Он любил историю и поэзию, потому что в них видел победу над временем. В поэзии сам был отчасти историком. На будущего историка своей жизни взирал с доверием:
Не зря на колесо веселых, мрачных дней,
На возвышение, на пониженье счастья,
Единой правдою меня в умах людей
Чрез Клии воскресишь согласья.
В бессмертие поэтическое верил он еще тверже и многократно высказывал эту веру, подчас даже с некоторым упрямством, не без задора:
Врагов моих червь кости сгложет,
А я пиит — и не умру…
В могиле буду я, но буду говорить…
Стихи о «Реке времен» писал он 6 июля и, вероятно, тогда не думал, что только два дня отделяют его от смерти. Но он знал, что «дотаскивает последние деньки». Время для него кончалось. Он задумался о том, что будет, когда оно вообще кончится, и Ангел, поклявшийся, что времени больше не будет, вырвет трубу из Клииных рук, и сам вострубит, и лирного голоса Мельпомены не станет слышно. История и поэзия способны побеждать время — но лишь во времени. Жерлом вечности пожрутся и они сами. Тут отказывался Державин от мечты, утешавшей его всю жизнь. Отсюда и обнаженная простота его предсмертной строфы: все прикрасы как бы совлечены с нее вместе с надеждою.
Стихи были только начаты, но их продолжение угадать нетрудно. Отказываясь от исторического бессмертия, Державин должен был обратиться к мысли о личном бессмертии — в Боге. Он начал последнюю из своих религиозных од, но ее уже не закончил.
Бог было первое слово, произнесенное им в младенчестве — еще без мысли, без разумения. О Боге была его последняя мысль, для которой он уже не успел найти слов.
10 июля приехали из Петербурга племянники: Семен Капнист с Александром Николаевичем Львовым. Онито и взяли на себя все заботы о похоронах. Замечательно, что неизменная твердость Дарьи Алексеевны на сей раз ее покинула. Кажется, она даже не имела мужества взглянуть на покойника. Во всяком случае, она не присутствовала ни на панихидах, ни при выносе. От потрясения она слегла, ее перевели на второй этаж. Племянницы находились при ней почти безотлучно.
Решено было хоронить Державина в Хутынском монастыре, который так ему нравился, куда он езжал к Евгению. 11 числа вечером привезли из Новгорода все необходимое. Тело было положено в гроб, и тогда же отслужена последняя панихида.
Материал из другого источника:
(** C1: two overlapping runs of the same experiment id each hold a
    [WorkflowState] of their own; only the second is registered, and the exit
    of the first removes it while the second is still running. *)
Lemma two_states_for_one_id :
  ¬ (∀ o, Registry.reachable o → Registry.one_state_per_id o) ∧
  let o := Registry.enter "exp" (Registry.enter "exp" Registry.init) in
  Registry.running o
  = [{| Registry.experiment_id := "exp"; Registry.workflow_state := 0 |};
     {| Registry.experiment_id := "exp"; Registry.workflow_state := 1 |}] ∧
  Registry.active_workflows o !! "exp" = Some 1 ∧
  let o' := Registry.leave
              {| Registry.experiment_id := "exp"; Registry.workflow_state := 0 |} o in
  Registry.running o'
  = [{| Registry.experiment_id := "exp"; Registry.workflow_state := 1 |}] ∧
  Registry.active_workflows o' !! "exp" = None.
Proof.
  split.
  - intros H.
    specialize (H (Registry.enter "exp" (Registry.enter "exp" Registry.init))).
    assert (Registry.reachable
              (Registry.enter "exp" (Registry.enter "exp" Registry.init))) as Hr
      by (do 2 apply Registry.reachable_enter; apply Registry.reachable_init).
    specialize (H Hr
                  {| Registry.experiment_id := "exp"; Registry.workflow_state := 0 |}
                  {| Registry.experiment_id := "exp"; Registry.workflow_state := 1 |}).
    assert ({| Registry.experiment_id := "exp"; Registry.workflow_state := 0 |}
            = {| Registry.experiment_id := "exp"; Registry.workflow_state := 1 |})
      as Heq; [|discriminate Heq].
    apply H; [|simpl|done].
    + simpl. apply list_elem_of_here.
    + apply list_elem_of_further, list_elem_of_here.
  - vm_compute. done.
Qed.

Section WorkflowInstances.
Import Workflow.

(** C2: [initialize_carla_simulation] raises while the retry budget is
    untouched.  The orchestrator counts one retry and waits [retry_delay],
    and the Carla setup is not entered again: the session request is made
    once and the workflow fails. *)
Lemma retry_budget_left_but_no_retry :
  let run :=
    execute_experiment_workflow Examples.settings Examples.carla_down 0 "exp"
      (Examples.experiment 300) ∅ in
  run.1 = Ret () ∧
  marks (trace run.2)
  = [MPhase INITIALIZATION; MPhase CARLA_SETUP; MPhaseError "carla_setup";
     MPhase FAILED; MPhase CLEANUP] ∧
  WorkflowState.retry_count (wf run.2) = 1 ∧
  (Z.of_nat 1 <? max_retries Examples.settings)%Z = true ∧
  observe allocation run.2
  = [initialize_carla_simulation (Examples.carla_config 300)] ∧
  length (filter (λ mk, mk = MPhase CARLA_SETUP) (marks (trace run.2))) = 1.
Proof. vm_compute. done. Qed.

(** C5: with a time budget of zero, the state is registered and the phase
    update is sent to the database before validation raises. *)
Lemma phase_update_precedes_validation :
  let run :=
    execute_experiment_workflow Examples.settings Examples.all_fine 0 "exp"
      (Examples.experiment 0) ∅ in
  invalid_config (Examples.experiment 0) = Some "Simulation time must be positive" ∧
  "exp" ∈ active_workflows (workflow_start "exp" (Examples.experiment 0) ∅) ∧
  take 3 (trace run.2)
  = [PhaseSet INITIALIZATION;
     Call (update_experiment_phase "exp" "initialization");
     LogError "Phase error for exp: Error in initialization phase: Simulation time must be positive"].
Proof.
  split; [done|]. split; [|by vm_compute].
  apply elem_of_union. left. by apply elem_of_singleton.
Qed.


(** C9: when the phase update at the entry of Cleanup raises, the error
    leaves the cleanup phase, the workflow is set to [FAILED] and Cleanup is
    entered a second time; and when the write of the failure raises, the
    failure handler raises and Cleanup is not entered at all. *)
Lemma cleanup_error_escalates :
  let run :=
    execute_experiment_workflow Examples.settings Examples.cleanup_update_fails 2
      "exp" (Examples.experiment 300) ∅ in
  let down :=
    execute_experiment_workflow Examples.settings Examples.database_down 0
      "exp" (Examples.experiment 300) ∅ in
  (run.1 = Ret () ∧
   marks (trace run.2)
   = [MPhase INITIALIZATION; MPhase CARLA_SETUP; MPhase DREAMER_SETUP;
      MPhase SIMULATION_EXECUTION; MPhase RESULT_PROCESSING; MPhase CLEANUP;
      MPhase FAILED; MPhase CLEANUP] ∧
   observe logged_error run.2
   = ["Experiment workflow failed for exp: boom"; "Workflow failed for exp: boom"]) ∧
  (down.1 = Raise "boom" ∧
   marks (trace down.2)
   = [MPhase INITIALIZATION; MPhase CARLA_SETUP; MPhase DREAMER_SETUP;
      MPhaseError "dreamer_setup"; MPhase FAILED] ∧
   WorkflowState.carla_session_id (wf down.2) = Some "s1").
Proof. vm_compute. done. Qed.

Lemma phases_forward_without_retry_witness :
  MPhase FAILED
  ∈ marks (trace (execute_experiment_workflow Examples.settings
                    Examples.carla_down 0 "exp" (Examples.experiment 300) ∅).2).
Proof.
  pose proof (phases_forward_without_retry Examples.settings Examples.carla_down
                0 "exp" (Examples.experiment 300) ∅) as H.
  destruct (execute_experiment_workflow Examples.settings Examples.carla_down 0
              "exp" (Examples.experiment 300) ∅) as [[[]|e|] m] eqn:Hrun.
  - destruct H as (_ & H & _). apply (H "carla_setup").
    replace m with
      (execute_experiment_workflow Examples.settings Examples.carla_down 0
         "exp" (Examples.experiment 300) ∅).2 by (by rewrite Hrun).
    vm_compute. apply list_elem_of_In. simpl. tauto.
  - exfalso. vm_compute in Hrun. discriminate Hrun.
  - exfalso. vm_compute in Hrun. discriminate Hrun.
Defined.
(** X10.  With argument checking compiled in, in a state that satisfies
    [tls_inv], no access to a register leaves the table: for every [id]
    whatsoever, [OS_TLS_GetValue] and [OS_TLS_SetValue] are defined as soon
    as the task they are given exists, and so are the two task hooks. *)
Theorem checked_access_is_defined (s : OS) (p_tcb : option nat)
    (id : OS_TLS_ID) (value : OS_TLS) :
  tls_inv s →
  OS_CFG_ARG_CHK_EN = true →
  (∀ p, resolve_tcb s p_tcb = Some p → is_Some (TCBs s !! p)) →
  is_Some (OS_TLS_GetValue s p_tcb id)
  ∧ is_Some (OS_TLS_SetValue s p_tcb id value)
  ∧ ∀ q p_tls, is_Some (TCBs s !! q) →
               is_Some (OS_TLS_TaskCreate s q p_tls)
               ∧ is_Some (OS_TLS_TaskDel s q).
Proof.
  intros (Hlib & Hcnt & Hlen) Hchk Hex. split_and!.
  - unfold OS_TLS_GetValue. rewrite Hchk. cbn.
    destruct (N.leb_spec (OS_TLS_NextAvailID s) id); [done|].
    destruct (resolve_tcb s p_tcb) as [p|]; [|done].
    destruct (Hex p eq_refl) as [tcb Htcb]. rewrite Htcb. cbn.
    destruct (TLS_enabled tcb); [|done].
    destruct (lookup_lt_is_Some_2 (TLS_Tbl tcb) (N.to_nat id)) as [v ->]; [|done].
    rewrite (Hlen p tcb Htcb). lia.
  - unfold OS_TLS_SetValue. rewrite Hchk. cbn.
    destruct (N.leb_spec (OS_TLS_NextAvailID s) id); [done|].
    destruct (resolve_tcb s p_tcb) as [p|]; [|done].
    destruct (Hex p eq_refl) as [tcb Htcb]. rewrite Htcb. cbn.
    destruct (TLS_enabled tcb); [|done].
    destruct (lookup_lt_is_Some_2 (TLS_Tbl tcb) (N.to_nat id)) as [v ->]; [|done].
    rewrite (Hlen p tcb Htcb). lia.
  - intros q p_tls [tcb Htcb].
    assert (is_Some (TLS_Tbl tcb !! N.to_nat (OS_TLS_LibID s))) as [v Hv].
    { apply lookup_lt_is_Some_2. rewrite (Hlen q tcb Htcb). lia. }
    unfold OS_TLS_TaskCreate, OS_TLS_TaskDel. rewrite Htcb. cbn.
    destruct (TLS_enabled tcb); [|done]. cbn. by rewrite Hv.
Qed.

(** X11.  Without argument checking nothing stops an [id] beyond the table: for
    a task with TLS, reading or writing register [id] with
    [id >= OS_CFG_TLS_TBL_SIZE] is an access outside [TLS_Tbl]. *)
Theorem unchecked_access_out_of_table (s : OS) (p_tcb : option nat) (p : nat)
    (tcb : OS_TCB) (id : OS_TLS_ID) (value : OS_TLS) :
  OS_CFG_ARG_CHK_EN = false →
  resolve_tcb s p_tcb = Some p →
  TCBs s !! p = Some tcb →
  TLS_enabled tcb = true →
  length (TLS_Tbl tcb) = N.to_nat OS_CFG_TLS_TBL_SIZE →
  OS_CFG_TLS_TBL_SIZE ≤ id →
  OS_TLS_GetValue s p_tcb id = None
  ∧ OS_TLS_SetValue s p_tcb id value = None.
Proof.
  intros Hchk Hres Htcb Hen Hlen Hid.
  assert (TLS_Tbl tcb !! N.to_nat id = None) as Hnone
    by (apply lookup_ge_None; lia).
  unfold OS_TLS_GetValue, OS_TLS_SetValue.
  rewrite Hchk, Hres. cbn. rewrite Htcb. cbn. by rewrite Hen, Hnone.
Qed.

(** ** Further properties of the slot allocator *)

Lemma GetID_n_app (a b : nat) : ∀ s : OS,
  GetID_n (a + b) s =
    ((GetID_n b (GetID_n a s).1).1, (GetID_n a s).2 ++ (GetID_n b (GetID_n a s).1).2).
Proof.
  induction a as [|a IH]; intros s.
  - cbn. by destruct (GetID_n b s).
  - cbn [Nat.add GetID_n]. destruct (OS_TLS_GetID s) as [[s1 id] err].
    rewrite IH. destruct (GetID_n a s1) as [s2 rs]. cbn.
    by destruct (GetID_n b s2).
Qed.

(** X12.  From any state whose counter is within the table size, [n] calls of
    [OS_TLS_GetID] first hand out, in order, the IDs from the counter up to
    [OS_CFG_TLS_TBL_SIZE - 1], as many as are left and asked for, and from
    then on report [OS_ERR_TLS_NO_MORE_AVAIL]: a success never follows a
    failure, and no ID is returned twice. *)
Theorem GetID_n_successes_then_failures (s : OS) (n : nat) :
  OS_CFG_TLS_TBL_SIZE < 2 ^ CPU_DATA_BITS →
  OS_TLS_NextAvailID s ≤ OS_CFG_TLS_TBL_SIZE →
  let k := (n `min` N.to_nat (OS_CFG_TLS_TBL_SIZE - OS_TLS_NextAvailID s))%nat in
  (GetID_n n s).2 =
    ((λ i : nat, (OS_TLS_NextAvailID s + N.of_nat i, OS_ERR_NONE)) <$> seq 0 k)
    ++ replicate (n - k) (OS_CFG_TLS_TBL_SIZE, OS_ERR_TLS_NO_MORE_AVAIL)
  ∧ OS_TLS_NextAvailID (GetID_n n s).1 = OS_TLS_NextAvailID s + N.of_nat k.
Proof.
  intros Hfits Hcnt k.
  assert (GetID_n n s =
            (set_NextAvailID (OS_TLS_NextAvailID s + N.of_nat k) s,
             ((λ i : nat, (OS_TLS_NextAvailID s + N.of_nat i, OS_ERR_NONE)) <$> seq 0 k)
             ++ replicate (n - k) (OS_CFG_TLS_TBL_SIZE, OS_ERR_TLS_NO_MORE_AVAIL)))
    as ->; [|done].
  transitivity (GetID_n (k + (n - k)) s); [f_equal; lia|].
  rewrite GetID_n_app.
  rewrite (GetID_n_avail Hfits k s) by lia. cbn [fst snd].
  destruct (n - k)%nat as [|m] eqn:Hm; [done|].
  by rewrite (GetID_n_exhausted Hfits (S m)) by (cbn; lia).
Qed.

(** X13.  What [OS_TLS_GetID] returns can be told apart by the value store: an
    ID returned with [OS_ERR_NONE] is at once below the counter, so that
    neither [OS_TLS_GetValue] nor [OS_TLS_SetValue] reports
    [OS_ERR_TLS_ID_INVALID] for it; the value returned on exhaustion is the
    table size, which, with argument checking compiled in, both reject
    with [OS_ERR_TLS_ID_INVALID]. *)
Theorem GetID_result_in_value_store (s s' : OS) (id : OS_TLS_ID) (err : OS_ERR) :
  OS_CFG_TLS_TBL_SIZE < 2 ^ CPU_DATA_BITS →
  OS_TLS_NextAvailID s ≤ OS_CFG_TLS_TBL_SIZE →
  OS_TLS_GetID s = (s', id, err) →
  (err = OS_ERR_NONE
   ∧ id < OS_TLS_NextAvailID s'
   ∧ ∀ p_tcb value,
       (∀ r, OS_TLS_GetValue s' p_tcb id = Some r → r.2 ≠ OS_ERR_TLS_ID_INVALID)
       ∧ (∀ r, OS_TLS_SetValue s' p_tcb id value = Some r →
               r.2 ≠ OS_ERR_TLS_ID_INVALID))
  ∨ (err = OS_ERR_TLS_NO_MORE_AVAIL
     ∧ id = OS_CFG_TLS_TBL_SIZE
     ∧ s' = s
     ∧ (OS_CFG_ARG_CHK_EN = true →
        ∀ p_tcb value,
          OS_TLS_GetValue s' p_tcb id = Some (0, OS_ERR_TLS_ID_INVALID)
          ∧ OS_TLS_SetValue s' p_tcb id value = Some (s', OS_ERR_TLS_ID_INVALID))).
Proof.
  intros Hfits Hcnt HGet.
  destruct (N.lt_ge_cases (OS_TLS_NextAvailID s) OS_CFG_TLS_TBL_SIZE) as [Hlt|Hge].
  - rewrite (GetID_avail Hfits s Hlt) in HGet. injection HGet as <- <- <-.
    left. split; [done|]. split; [cbn; lia|].
    intros p_tcb value. unfold OS_TLS_GetValue, OS_TLS_SetValue.
    cbn [OS_TLS_NextAvailID set_NextAvailID].
    destruct (N.leb_spec (OS_TLS_NextAvailID s + 1) (OS_TLS_NextAvailID s)); [lia|].
    rewrite andb_false_r.
    destruct (resolve_tcb _ p_tcb) as [p|]; [|split; by intros r [= <-]].
    destruct (TCBs _ !! p) as [tcb|]; [|done]. cbn.
    destruct (TLS_enabled tcb); [|split; by intros r [= <-]].
    destruct (TLS_Tbl tcb !! N.to_nat (OS_TLS_NextAvailID s)); [|done]. cbn.
    split; by intros r [= <-].
  - rewrite (GetID_exhausted Hfits s Hge) in HGet. injection HGet as <- <- <-.
    right. split_and!; try done.
    intros Hchk p_tcb value. unfold OS_TLS_GetValue, OS_TLS_SetValue. rewrite Hchk.
    destruct (N.leb_spec (OS_TLS_NextAvailID s) OS_CFG_TLS_TBL_SIZE); [done|lia].
Qed.

(** ** Further properties of the lock pool *)

Lemma walk_chain (fuel : nat) (tbl : list OS_TLS_LOCK) :
  ∀ (h : option nat) (l : list nat), walk fuel tbl h = Some l → chain tbl h l.
Proof.
  induction fuel as [|fuel IH]; intros h l Hw.
  - destruct h; [done|]. by injection Hw as <-.
  - destruct h as [p|]; [|by injection Hw as <-]. cbn in Hw.
    destruct (tbl !! p) as [[nxt]|] eqn:Hlk; [|done]. cbn in Hw.
    destruct (walk fuel tbl nxt) as [l'|] eqn:Hw'; [|done]. cbn in Hw.
    injection Hw as <-. split; [done|]. exists nxt. split; [done|by apply IH].
Qed.

Lemma perm_seq_length (l1 l2 : list nat) (n : nat) :
  l1 ++ l2 ≡ₚ seq 0 n → (length l1 + length l2 = n)%nat.
Proof. intros Hperm. rewrite <- length_app, Hperm. apply length_seq. Qed.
Параша хотела проводить печальное шествие хоть до лодки, которая повезет тело в Хутынь, но Дарья Алексеевна взяла с нее обещание остаться в комнатах. Была уже полночь, когда Параша пришла с панихиды. Вдруг внизу раздалось похоронное пение. Гроб только что понесли, и это пение вполголоса походило скорее на протяжные стоны, которых, может быть, не было бы и слышно, если б не тишина, наступившая во всем доме. Параша бросилась запирать двери, чтоб Дарья Алексеевна ничего не услышала. Потом, подойдя к окну, она увидала внизу толпу людей с фонарями. Неся гроб на головах, они стали спускаться с горы. Ясно светились широкие серебряные галуны на гробе, который все удалялся и наконец донесен был до лодки. В черном Волхове отражались звезды июльского неба.
На носу поместились певчие, на корме пред налоем псаломщик читал молитвы. Малиновый гроб был поставлен на катафалке, воздвигнутом посередине лодки; черный балдахин колыхался над катафалком. По углам стояли четыре тяжелые свечи в церковных подсвечниках. Лодка шла бечевою, за ней следовала другая, с провожатыми. Ночь была так тиха, что свечи горели во все время плавания.